The first time I told someone about my bipolar label, it was an agonisingly big deal. I rehearsed and thought it through carefully. Finally, using the language of the times, I declared my manic depressive ‘otherness’ to a friend. I was met with a hug, some questions and reassurance. It makes no difference to those who hold you with affection. But other situations can get tricky. Do you spill the beans on a first date and if so, how? Or do you wait until it’s serious and then cope with the feelings of betrayal and humiliation that arise? Do you tell before you meet his parents, or wait until the night before you move in?

I remember one partner who was happy to have a manic-depressive writer for a girlfriend. A journalist with a formidable reputation, my mental health status fulfilled his romantic notions of living out life Bohemian style. The first time he witnessed my ascent into full blown mania he seemed intrigued but stayed around to discuss it. After all, someone who stays up all night to order flowers for everyone they know, might be a fun person to live with (sometimes). But descent into the murky depths of a depressed hell usually followed my upswings. Most partners find it difficult to fathom why you’re still not dressed at 3 o’clock or can’t find the energy to get out of bed. And prior to marriage there were hurtful discussions about children and whether or not you could/should have them. What was the risk of offspring being similarly afflicted?

But psychiatrists were wrong that I would be unable to escape their clutches. I have not seen one for 23 years and have been medication free for thirteen. The bipolar label belongs to my previous incarnation, a woman I barely recognise. It’s a humbling thought that psychiatry’s no-hope philosophy so permeated my life that it felt necessary to have such life-crippling discussions. Its particularly enraging that my label still follows me around. Apply for a job and I will be asked ‘are you currently, or have you at any time in the past suffered from a mental disorder?’ A box is ticked and I’ll find myself dispatched to a doctor who will ask degrading questions and attempt to turn me back into a psychiatric patient. It might feel just as it did years ago when I was sectioned and a nurse stood over me while I took my pills. It’s implied that I don’t know my own mind and must do as I’m told.

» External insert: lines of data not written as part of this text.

(** * Reddit MCP: a shallow embedding of [mcp_reddit/reddit_fetcher.py]

    The module exposes three tool operations over an external Reddit client
    and turns the client's answers into text.  Python values are modelled as
    follows: [str] as [string], [int] as [Z], [Optional[T]] as [option T],
    [list] as [list]; the external client is a record of oracles; exceptions,
    client calls and log records are threaded through a small trace-and-error
    monad. *)

From Stdlib Require Import ZArith List Bool Ascii String DecimalString Lia.
Import ListNotations.

Open Scope string_scope.

(** ** Python string primitives *)

(** [str(n)] for an [int]. *)
Definition str_int (z : Z) : string := NilZero.string_of_int (Z.to_int z).

(** [str(len(l))]. *)
Definition str_len {A} (l : list A) : string :=
  str_int (Z.of_nat (List.length l)).

(** [sep.join(l)]. *)
Fixpoint join (sep : string) (l : list string) : string :=
  match l with
  | [] => ""
  | [x] => x
  | x :: xs => x ++ sep ++ join sep xs
  end.

(** [s * n] for a [str] and a non-negative count. *)
Fixpoint str_mul (s : string) (n : nat) : string :=
  match n with
  | O => ""
  | S k => s ++ str_mul s k
  end.
Definition world (players : list string) (file : FileState) : World :=
  {| lolPlayersEnv := players; envFile := file; envWritable := true;
     clock := 1704052800; trace := [] |}.

(** A ranked-solo match inside the window of 2024-01-01 in which the
    queried player does not appear. *)
Definition strangerMatch : MatchDTO :=
  {| GameCreation := 1704060000000; QueueID := 420;
     Participants := [ {| part_PUUID := "puuid-Bob"; Win := true |} ] |}.

Definition readOnlyWorld (players : list string) (file : FileState) : World :=
  {| lolPlayersEnv := players; envFile := file; envWritable := false;
     clock := 1704052800; trace := [] |}.

End Sample.

(** ** The program *)

Section Bot.

(** Library functions whose result only ends up in rendered text, and the
    rune-wise fallback of [strings.ToUpper]. *)
Variable unicodeUpper : string -> string.
Variable ToLower : string -> string.
Variable Title : string -> string.
Variable PathEscape : string -> string.

(** The remote service: what each endpoint answers. *)
Variable remoteAccount : string -> string -> Result AccountDTO.
Variable remoteSummoner : string -> Result SummonerDTO.
Variable remoteLeague : string -> Result (list LeagueEntryDTO).
Variable remoteMatchIDs : string -> Z -> Z -> Z -> Z -> Result (list string).
Variable remoteMatchDetails : string -> Result MatchDTO.

(** The chat transport: whether a send or an edit of this text succeeds. *)
Variable chatSend : string -> bool.
Variable chatEdit : string -> bool.

(** *** [getRankValues] *)

Definition tierMap : gmap string Z :=
  list_to_map
    [ ("CHALLENGER", 10); ("GRANDMASTER", 9); ("MASTER", 8); ("DIAMOND", 7);
      ("EMERALD", 6); ("PLATINUM", 5); ("GOLD", 4); ("SILVER", 3);
      ("BRONZE", 2); ("IRON", 1); ("UNRANKED", 0) ].

Definition rankMap : gmap string Z :=
  list_to_map [ ("I", 4); ("II", 3); ("III", 2); ("IV", 1); ("", 0) ].

(** Indexing a Go map: the zero value when the key is absent. *)
Definition mapIndex (m : gmap string Z) (k : string) : Z := default 0 (m !! k).

Definition getRankValues (tier rank : string) : Z * Z :=
  (mapIndex tierMap (ToUpper unicodeUpper tier),
   mapIndex rankMap (ToUpper unicodeUpper rank)).

(** The known vocabulary, lowest first. *)
Definition tierVocabulary : list string :=
  [ "UNRANKED"; "IRON"; "BRONZE"; "SILVER"; "GOLD"; "PLATINUM"; "EMERALD";
    "DIAMOND"; "MASTER"; "GRANDMASTER"; "CHALLENGER" ].

Definition divisionVocabulary : list string := [ ""; "IV"; "III"; "II"; "I" ].

(** *** Remote calls and chat messages

    Each fetch function of the program builds a URL, sends one GET with
    the API token and a 10 s timeout, and returns an error on a transport
    failure, a status other than 200 or an undecodable body. That exchange
    is the oracle; the embedding records that the call was made and returns
    what the oracle answers. *)

Definition getAccountByRiotID (gameName tagLine : string) : M (Result AccountDTO) :=
  exec emit (EvAccount gameName tagLine) in ret (remoteAccount gameName tagLine).

Definition getSummonerByPUUID (puuid : string) : M (Result SummonerDTO) :=
  exec emit (EvSummoner puuid) in ret (remoteSummoner puuid).

Definition getLeagueEntriesBySummonerID (summonerID : string) : M (Result (list LeagueEntryDTO)) :=
  exec emit (EvLeague summonerID) in ret (remoteLeague summonerID).

Definition getMatchIDsByPUUIDInTimeRange (puuid : string) (startTimeUnix endTimeUnix queueID count : Z)
  : M (Result (list string)) :=
  exec emit (EvMatchIDs puuid startTimeUnix endTimeUnix queueID count) in
  ret (remoteMatchIDs puuid startTimeUnix endTimeUnix queueID count).

Definition getMatchDetails (matchID : string) : M (Result MatchDTO) :=
  exec emit (EvMatchDetails matchID) in ret (remoteMatchDetails matchID).

(** [s.ChannelMessageSend]; the result tells whether a message handle came
    back ([processingMsg != nil], [err == nil]). *)
Definition ChannelMessageSend (text : string) : M bool :=
  exec emit (EvSend text) in ret (chatSend text).

(** [s.ChannelMessageEdit]; the result is [err == nil]. *)
Definition ChannelMessageEdit (text : string) : M bool :=
  exec emit (EvEdit text) in ret (chatEdit text).

Definition send (text : string) : M unit :=
  exec ChannelMessageSend text in ret tt.

(** Edit the placeholder, send afresh when there is none or the edit fails. *)
Definition deliver (processingMsg : bool) (finalMessage : string) : M unit :=
  if processingMsg then
    let* ok := ChannelMessageEdit finalMessage in
    if ok then ret tt else send finalMessage
  else send finalMessage.

(** Edit the placeholder when there is one, send otherwise. *)
Definition report (processingMsg : bool) (msg : string) : M unit :=
  if processingMsg then exec ChannelMessageEdit msg in ret tt else send msg.

(** *** [!ranking] (lines 181-327 of [messageCreate]) *)

Definition soloQueue (entry : LeagueEntryDTO) : bool :=
  String.eqb (QueueType entry) "RANKED_SOLO_5x5".

Definition rankedInfo (rawSummonerName : string) (entry : LeagueEntryDTO) : PlayerRankInfo :=
  let (tierVal, rankVal) := getRankValues (entry_Tier entry) (entry_Rank entry) in
  {| RiotID := rawSummonerName; Tier := entry_Tier entry; Rank := entry_Rank entry;
     LeaguePoints := entry_LeaguePoints entry; TierValue := tierVal; RankValue := rankVal |}.

Definition unrankedInfo (rawSummonerName : string) : PlayerRankInfo :=
  {| RiotID := rawSummonerName; Tier := "UNRANKED"; Rank := ""; LeaguePoints := 0;
     TierValue := -1; RankValue := -1 |}.

(** The first ranked-solo entry, or the synthesized unranked record. *)
Definition playerInfo (rawSummonerName : string) (leagueEntries : list LeagueEntryDTO) : PlayerRankInfo :=
  match find soloQueue leagueEntries with
  | Some entry => rankedInfo rawSummonerName entry
  | None => unrankedInfo rawSummonerName
  end.

(** One iteration of the roster loop; returning [playerRanks] unchanged is
    the loop's [continue]. *)
Definition rankingBody (playerRanks : list PlayerRankInfo) (rawSummonerName : string)
  : M (list PlayerRankInfo) :=
  exec sleepDelay in
  let parts := Split rawSummonerName "#" in
  if negb (length parts =? 2)%nat then ret playerRanks
  else
    let gameName := nth 0 parts "" in
    let tagLine := nth 1 parts "" in
    let* account := getAccountByRiotID gameName tagLine in
    match account with
    | Err _ => ret playerRanks
    | Ok account =>
        exec sleepDelay in
        let* summoner := getSummonerByPUUID (acc_PUUID account) in
        match summoner with
        | Err _ => ret playerRanks
        | Ok summoner =>
            exec sleepDelay in
            let* leagueEntries := getLeagueEntriesBySummonerID (sum_ID summoner) in
            match leagueEntries with
            | Err _ => ret playerRanks
            | Ok leagueEntries =>
                ret (sliceAppend playerRanks (playerInfo rawSummonerName leagueEntries))
            end
        end
    end.

(** The comparison handed to [sort.SliceStable]. *)
Definition rankLess (a b : PlayerRankInfo) : bool :=
  if negb (TierValue a =? TierValue b) then TierValue b <? TierValue a
  else if negb (RankValue a =? RankValue b) then RankValue b <? RankValue a
  else LeaguePoints b <? LeaguePoints a.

GP visits are always fraught with anxiety and humiliation. Whether I need a cervical smear or am complaining of a lingering cold, the consultation will always turn to my mental health. No-one will bat an eyelid if you’ve had glandular fever or a miscarriage, but a narrative of ‘mental illness’ often obscures realities. Take the case of Sarah Eyre, who was misdiagnosed as bipolar and even underwent ECT. It was only when she presented her symptoms without mention of the word ‘bipolar’ that she was correctly diagnosed with multiple sclerosis. Her label had followed her from one doctor to the next. It has been suggested (in Canada) but not yet in this country, that psychiatric diagnoses can be defamatory and healthcare providers should be cautious when communicating them.

DSM and ICD-10 diagnoses are ‘static’ aside from a few remission indicators. Many psychiatrists have no qualms about telling their patients they have a lifelong disease and will always need a chemical straitjacket. But for those of us who have shown otherwise, they might do us the favour of developing recovery markers so that we can officially be ‘undiagnosed’.

The mental health system has shown little interest in ‘unlabelling’ people, regarding those like myself as ‘black swans’, outlying statistics that hardly ever occur. If you believe that genes are your destiny and ‘mental illness’ is a lifelong brain disease, this is likely to be a prophecy that is self-fulfilling. The thing about black swans , though, is that they are also the exceptions that falsify the rule. All swans can’t be white if some aren’t. Even if many don’t recover from mental health problems people like me show that some do, and that recovery is possible.

My label initially brought comfort and validation for my struggles. It also ensured that I was given meds – some of which I desperately needed at the time. But the fact that people are never ‘unlabelled’ reflects psychiatry’s disavowal of recovery. It is discriminatory and it affects lives.

The story of my healing journey is a long and circuitous one, in which psychiatry played a meaningful role. But while I am no longer disabled by bipolar mood swings I remain stigmatised by an outworn diagnostic label. It took merely seconds to apply, but its impact remains for a lifetime. Those of us ‘in remission’ wait patiently for the black swans to pile up. Biological psychiatrists might then accept that healing from ‘mental illness’ – even serious ‘mental illness’ is possible. But that will mean that their model of mental disease has crumbled and we will be in a time of paradigm shift. I can’t wait.